Stored data entries:
=== Begin Enclosure ===
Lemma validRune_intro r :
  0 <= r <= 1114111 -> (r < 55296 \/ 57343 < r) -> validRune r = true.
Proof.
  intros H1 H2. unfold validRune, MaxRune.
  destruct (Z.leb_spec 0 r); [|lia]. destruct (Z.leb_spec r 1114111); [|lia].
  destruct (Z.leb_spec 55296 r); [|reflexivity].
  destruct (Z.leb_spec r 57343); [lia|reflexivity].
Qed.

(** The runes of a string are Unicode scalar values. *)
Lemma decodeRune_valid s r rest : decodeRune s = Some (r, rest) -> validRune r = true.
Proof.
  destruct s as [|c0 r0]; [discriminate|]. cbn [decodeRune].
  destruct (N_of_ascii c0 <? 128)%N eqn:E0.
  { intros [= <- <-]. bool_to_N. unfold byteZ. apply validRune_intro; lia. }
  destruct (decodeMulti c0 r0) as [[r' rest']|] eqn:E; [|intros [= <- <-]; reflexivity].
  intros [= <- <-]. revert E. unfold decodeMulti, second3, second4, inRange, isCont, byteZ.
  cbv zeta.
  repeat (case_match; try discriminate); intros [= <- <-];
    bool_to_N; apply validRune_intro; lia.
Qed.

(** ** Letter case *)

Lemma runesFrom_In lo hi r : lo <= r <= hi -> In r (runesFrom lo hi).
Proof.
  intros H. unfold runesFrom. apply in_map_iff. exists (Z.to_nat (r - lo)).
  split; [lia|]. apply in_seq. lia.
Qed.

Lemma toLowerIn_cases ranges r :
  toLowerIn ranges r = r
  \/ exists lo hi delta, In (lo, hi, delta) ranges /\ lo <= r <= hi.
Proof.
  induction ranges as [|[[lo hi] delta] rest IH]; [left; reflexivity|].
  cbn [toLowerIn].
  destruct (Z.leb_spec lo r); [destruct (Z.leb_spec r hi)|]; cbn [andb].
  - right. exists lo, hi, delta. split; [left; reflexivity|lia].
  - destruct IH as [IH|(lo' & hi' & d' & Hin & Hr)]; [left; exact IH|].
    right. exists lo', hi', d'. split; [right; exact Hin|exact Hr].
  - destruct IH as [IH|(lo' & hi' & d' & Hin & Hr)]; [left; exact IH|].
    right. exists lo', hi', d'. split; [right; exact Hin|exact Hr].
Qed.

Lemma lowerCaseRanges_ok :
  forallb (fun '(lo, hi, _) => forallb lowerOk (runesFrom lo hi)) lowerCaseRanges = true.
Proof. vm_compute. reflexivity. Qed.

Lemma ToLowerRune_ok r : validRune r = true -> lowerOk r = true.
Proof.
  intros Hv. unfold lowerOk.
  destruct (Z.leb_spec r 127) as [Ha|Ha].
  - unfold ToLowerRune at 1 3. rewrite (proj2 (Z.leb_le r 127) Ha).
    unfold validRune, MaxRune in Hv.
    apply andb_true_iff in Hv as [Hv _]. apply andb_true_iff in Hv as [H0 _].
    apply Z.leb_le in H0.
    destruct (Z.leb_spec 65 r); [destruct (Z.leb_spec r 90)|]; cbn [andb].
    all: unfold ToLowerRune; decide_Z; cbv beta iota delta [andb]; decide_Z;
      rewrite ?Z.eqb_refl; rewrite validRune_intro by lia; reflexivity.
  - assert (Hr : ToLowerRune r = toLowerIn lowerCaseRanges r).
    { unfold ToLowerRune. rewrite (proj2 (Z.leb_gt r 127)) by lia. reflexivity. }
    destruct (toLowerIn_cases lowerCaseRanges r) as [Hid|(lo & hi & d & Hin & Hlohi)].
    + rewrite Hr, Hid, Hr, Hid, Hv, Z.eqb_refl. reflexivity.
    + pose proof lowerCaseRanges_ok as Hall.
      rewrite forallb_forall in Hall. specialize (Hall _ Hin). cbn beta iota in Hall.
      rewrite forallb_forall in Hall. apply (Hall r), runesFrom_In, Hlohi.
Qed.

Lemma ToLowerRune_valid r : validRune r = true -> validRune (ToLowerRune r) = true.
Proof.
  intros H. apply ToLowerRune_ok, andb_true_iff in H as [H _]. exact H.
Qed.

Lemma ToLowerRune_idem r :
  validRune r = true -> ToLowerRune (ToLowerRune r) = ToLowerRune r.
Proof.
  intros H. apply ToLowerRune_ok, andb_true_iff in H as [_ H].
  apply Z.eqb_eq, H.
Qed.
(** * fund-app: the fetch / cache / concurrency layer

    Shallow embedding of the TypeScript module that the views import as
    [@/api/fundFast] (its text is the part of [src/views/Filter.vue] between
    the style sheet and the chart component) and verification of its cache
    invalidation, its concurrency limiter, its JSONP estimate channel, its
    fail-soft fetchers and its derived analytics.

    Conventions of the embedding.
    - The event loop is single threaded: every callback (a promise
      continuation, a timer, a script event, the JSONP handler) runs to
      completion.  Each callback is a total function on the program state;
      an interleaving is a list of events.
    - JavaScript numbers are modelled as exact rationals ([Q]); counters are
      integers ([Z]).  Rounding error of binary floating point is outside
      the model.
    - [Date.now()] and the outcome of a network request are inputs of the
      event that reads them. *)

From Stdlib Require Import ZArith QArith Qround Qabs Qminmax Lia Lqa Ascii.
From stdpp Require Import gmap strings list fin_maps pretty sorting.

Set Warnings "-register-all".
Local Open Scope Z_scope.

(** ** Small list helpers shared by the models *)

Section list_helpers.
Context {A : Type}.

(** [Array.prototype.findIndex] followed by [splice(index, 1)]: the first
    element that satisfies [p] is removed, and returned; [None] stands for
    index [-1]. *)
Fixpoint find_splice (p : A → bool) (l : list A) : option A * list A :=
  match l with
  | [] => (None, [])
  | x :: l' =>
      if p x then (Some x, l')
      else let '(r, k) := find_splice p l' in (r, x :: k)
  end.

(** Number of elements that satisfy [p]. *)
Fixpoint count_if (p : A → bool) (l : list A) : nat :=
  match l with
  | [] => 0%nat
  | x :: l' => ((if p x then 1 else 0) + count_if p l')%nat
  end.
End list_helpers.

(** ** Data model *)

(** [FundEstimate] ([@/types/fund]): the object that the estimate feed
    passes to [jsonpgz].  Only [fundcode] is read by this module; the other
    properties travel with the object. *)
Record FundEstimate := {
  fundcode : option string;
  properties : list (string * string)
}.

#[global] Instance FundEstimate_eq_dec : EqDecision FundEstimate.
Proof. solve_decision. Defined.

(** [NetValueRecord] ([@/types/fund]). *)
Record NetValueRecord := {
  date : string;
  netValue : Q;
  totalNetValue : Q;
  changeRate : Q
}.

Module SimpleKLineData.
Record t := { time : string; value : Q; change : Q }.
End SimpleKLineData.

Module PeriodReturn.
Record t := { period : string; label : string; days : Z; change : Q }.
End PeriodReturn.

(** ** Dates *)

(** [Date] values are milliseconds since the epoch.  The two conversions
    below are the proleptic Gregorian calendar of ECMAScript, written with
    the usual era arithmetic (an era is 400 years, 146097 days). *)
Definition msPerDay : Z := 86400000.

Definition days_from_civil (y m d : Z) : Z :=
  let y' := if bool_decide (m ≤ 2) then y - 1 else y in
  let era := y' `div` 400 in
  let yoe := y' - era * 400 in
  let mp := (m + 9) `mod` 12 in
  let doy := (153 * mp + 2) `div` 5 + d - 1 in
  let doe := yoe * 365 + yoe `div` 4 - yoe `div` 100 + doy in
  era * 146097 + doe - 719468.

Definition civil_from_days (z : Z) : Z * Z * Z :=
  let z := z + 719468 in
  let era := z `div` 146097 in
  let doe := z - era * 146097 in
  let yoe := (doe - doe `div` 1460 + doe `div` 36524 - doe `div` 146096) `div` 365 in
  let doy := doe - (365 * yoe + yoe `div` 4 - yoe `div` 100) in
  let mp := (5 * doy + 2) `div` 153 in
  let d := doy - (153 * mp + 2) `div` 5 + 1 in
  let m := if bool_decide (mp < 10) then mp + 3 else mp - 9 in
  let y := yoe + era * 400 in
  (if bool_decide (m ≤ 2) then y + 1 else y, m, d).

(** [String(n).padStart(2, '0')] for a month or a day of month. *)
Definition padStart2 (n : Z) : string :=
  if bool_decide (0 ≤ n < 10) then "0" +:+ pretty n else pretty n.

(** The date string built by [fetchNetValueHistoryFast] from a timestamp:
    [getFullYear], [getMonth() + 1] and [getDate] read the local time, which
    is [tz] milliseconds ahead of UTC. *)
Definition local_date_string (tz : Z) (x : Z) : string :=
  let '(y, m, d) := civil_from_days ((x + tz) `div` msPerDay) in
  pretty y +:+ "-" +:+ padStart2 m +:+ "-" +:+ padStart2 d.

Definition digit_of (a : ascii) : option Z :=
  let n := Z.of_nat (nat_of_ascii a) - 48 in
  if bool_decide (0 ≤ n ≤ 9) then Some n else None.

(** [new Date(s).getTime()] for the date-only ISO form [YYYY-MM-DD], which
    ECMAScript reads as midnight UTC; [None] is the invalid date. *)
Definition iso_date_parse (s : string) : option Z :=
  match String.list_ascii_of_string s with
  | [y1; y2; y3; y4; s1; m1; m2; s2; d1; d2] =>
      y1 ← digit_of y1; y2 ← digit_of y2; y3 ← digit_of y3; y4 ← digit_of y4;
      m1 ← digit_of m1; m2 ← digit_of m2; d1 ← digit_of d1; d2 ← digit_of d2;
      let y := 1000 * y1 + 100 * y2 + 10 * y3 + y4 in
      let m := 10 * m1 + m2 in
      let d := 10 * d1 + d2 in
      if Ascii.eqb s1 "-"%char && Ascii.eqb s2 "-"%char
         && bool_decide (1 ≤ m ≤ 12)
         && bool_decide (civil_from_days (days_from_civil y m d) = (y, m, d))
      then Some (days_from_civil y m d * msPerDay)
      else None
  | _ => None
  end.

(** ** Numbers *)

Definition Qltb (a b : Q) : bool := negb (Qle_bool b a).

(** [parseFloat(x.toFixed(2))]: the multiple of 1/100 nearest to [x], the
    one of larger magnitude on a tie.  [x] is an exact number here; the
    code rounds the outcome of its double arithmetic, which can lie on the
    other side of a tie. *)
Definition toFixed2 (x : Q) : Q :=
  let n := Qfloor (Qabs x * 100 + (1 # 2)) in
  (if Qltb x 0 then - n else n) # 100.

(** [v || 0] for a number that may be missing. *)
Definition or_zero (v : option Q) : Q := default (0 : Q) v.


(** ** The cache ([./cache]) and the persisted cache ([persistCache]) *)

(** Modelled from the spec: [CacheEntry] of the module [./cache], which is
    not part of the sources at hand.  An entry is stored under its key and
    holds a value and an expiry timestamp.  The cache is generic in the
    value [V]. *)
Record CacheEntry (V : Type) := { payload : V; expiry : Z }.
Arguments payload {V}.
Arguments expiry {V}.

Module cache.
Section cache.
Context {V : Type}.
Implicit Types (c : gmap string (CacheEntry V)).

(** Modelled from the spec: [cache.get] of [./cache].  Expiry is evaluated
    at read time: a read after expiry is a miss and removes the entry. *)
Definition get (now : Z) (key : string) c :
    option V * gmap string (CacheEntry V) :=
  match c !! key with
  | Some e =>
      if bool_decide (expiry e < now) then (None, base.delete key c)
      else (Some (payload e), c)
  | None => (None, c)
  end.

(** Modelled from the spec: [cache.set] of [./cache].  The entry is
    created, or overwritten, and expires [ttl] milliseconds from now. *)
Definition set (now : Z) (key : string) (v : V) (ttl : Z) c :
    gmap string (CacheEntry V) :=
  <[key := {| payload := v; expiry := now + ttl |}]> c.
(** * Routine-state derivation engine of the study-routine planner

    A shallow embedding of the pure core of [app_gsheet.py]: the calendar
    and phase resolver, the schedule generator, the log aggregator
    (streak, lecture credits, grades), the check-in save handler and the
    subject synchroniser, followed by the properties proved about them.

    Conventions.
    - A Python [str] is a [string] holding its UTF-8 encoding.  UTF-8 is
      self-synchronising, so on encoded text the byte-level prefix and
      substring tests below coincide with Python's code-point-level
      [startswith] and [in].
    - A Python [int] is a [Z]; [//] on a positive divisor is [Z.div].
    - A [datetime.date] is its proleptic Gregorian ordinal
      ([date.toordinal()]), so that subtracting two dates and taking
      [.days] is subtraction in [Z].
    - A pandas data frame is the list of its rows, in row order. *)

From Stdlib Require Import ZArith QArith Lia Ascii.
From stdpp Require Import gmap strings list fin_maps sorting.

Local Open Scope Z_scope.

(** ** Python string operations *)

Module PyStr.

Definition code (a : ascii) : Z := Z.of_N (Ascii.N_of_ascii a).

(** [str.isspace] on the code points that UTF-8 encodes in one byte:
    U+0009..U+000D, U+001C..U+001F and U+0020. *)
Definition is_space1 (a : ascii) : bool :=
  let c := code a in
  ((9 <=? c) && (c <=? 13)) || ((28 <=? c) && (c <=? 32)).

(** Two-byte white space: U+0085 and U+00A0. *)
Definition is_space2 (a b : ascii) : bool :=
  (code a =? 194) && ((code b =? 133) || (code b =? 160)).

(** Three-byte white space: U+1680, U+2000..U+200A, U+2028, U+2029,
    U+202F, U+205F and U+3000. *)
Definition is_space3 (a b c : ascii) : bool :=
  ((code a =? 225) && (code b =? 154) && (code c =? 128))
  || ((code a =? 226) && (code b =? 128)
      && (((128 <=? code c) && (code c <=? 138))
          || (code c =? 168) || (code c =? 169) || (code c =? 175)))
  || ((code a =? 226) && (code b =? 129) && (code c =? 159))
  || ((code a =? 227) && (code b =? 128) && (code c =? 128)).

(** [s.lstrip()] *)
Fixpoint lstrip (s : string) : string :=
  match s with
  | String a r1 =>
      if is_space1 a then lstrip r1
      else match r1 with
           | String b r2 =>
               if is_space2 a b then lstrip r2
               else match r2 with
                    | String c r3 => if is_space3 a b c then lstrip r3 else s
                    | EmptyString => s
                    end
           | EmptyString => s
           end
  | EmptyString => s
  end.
=== End Enclosure ===
YOUR ASSIGNMENT:
Copy the lines above exactly. Start with the line containing "From stdpp Require Import gmap strings list fin_maps pretty", end with the line containing "fundcode : option string;", and include both.

PROBLEM SOLUTION:
From stdpp Require Import gmap strings list fin_maps pretty sorting.

Set Warnings "-register-all".
Local Open Scope Z_scope.

(** ** Small list helpers shared by the models *)

Section list_helpers.
Context {A : Type}.

(** [Array.prototype.findIndex] followed by [splice(index, 1)]: the first
    element that satisfies [p] is removed, and returned; [None] stands for
    index [-1]. *)
Fixpoint find_splice (p : A → bool) (l : list A) : option A * list A :=
  match l with
  | [] => (None, [])
  | x :: l' =>
      if p x then (Some x, l')
      else let '(r, k) := find_splice p l' in (r, x :: k)
  end.

(** Number of elements that satisfy [p]. *)
Fixpoint count_if (p : A → bool) (l : list A) : nat :=
  match l with
  | [] => 0%nat
  | x :: l' => ((if p x then 1 else 0) + count_if p l')%nat
  end.
End list_helpers.

(** ** Data model *)

(** [FundEstimate] ([@/types/fund]): the object that the estimate feed
    passes to [jsonpgz].  Only [fundcode] is read by this module; the other
    properties travel with the object. *)
Record FundEstimate := {
  fundcode : option string;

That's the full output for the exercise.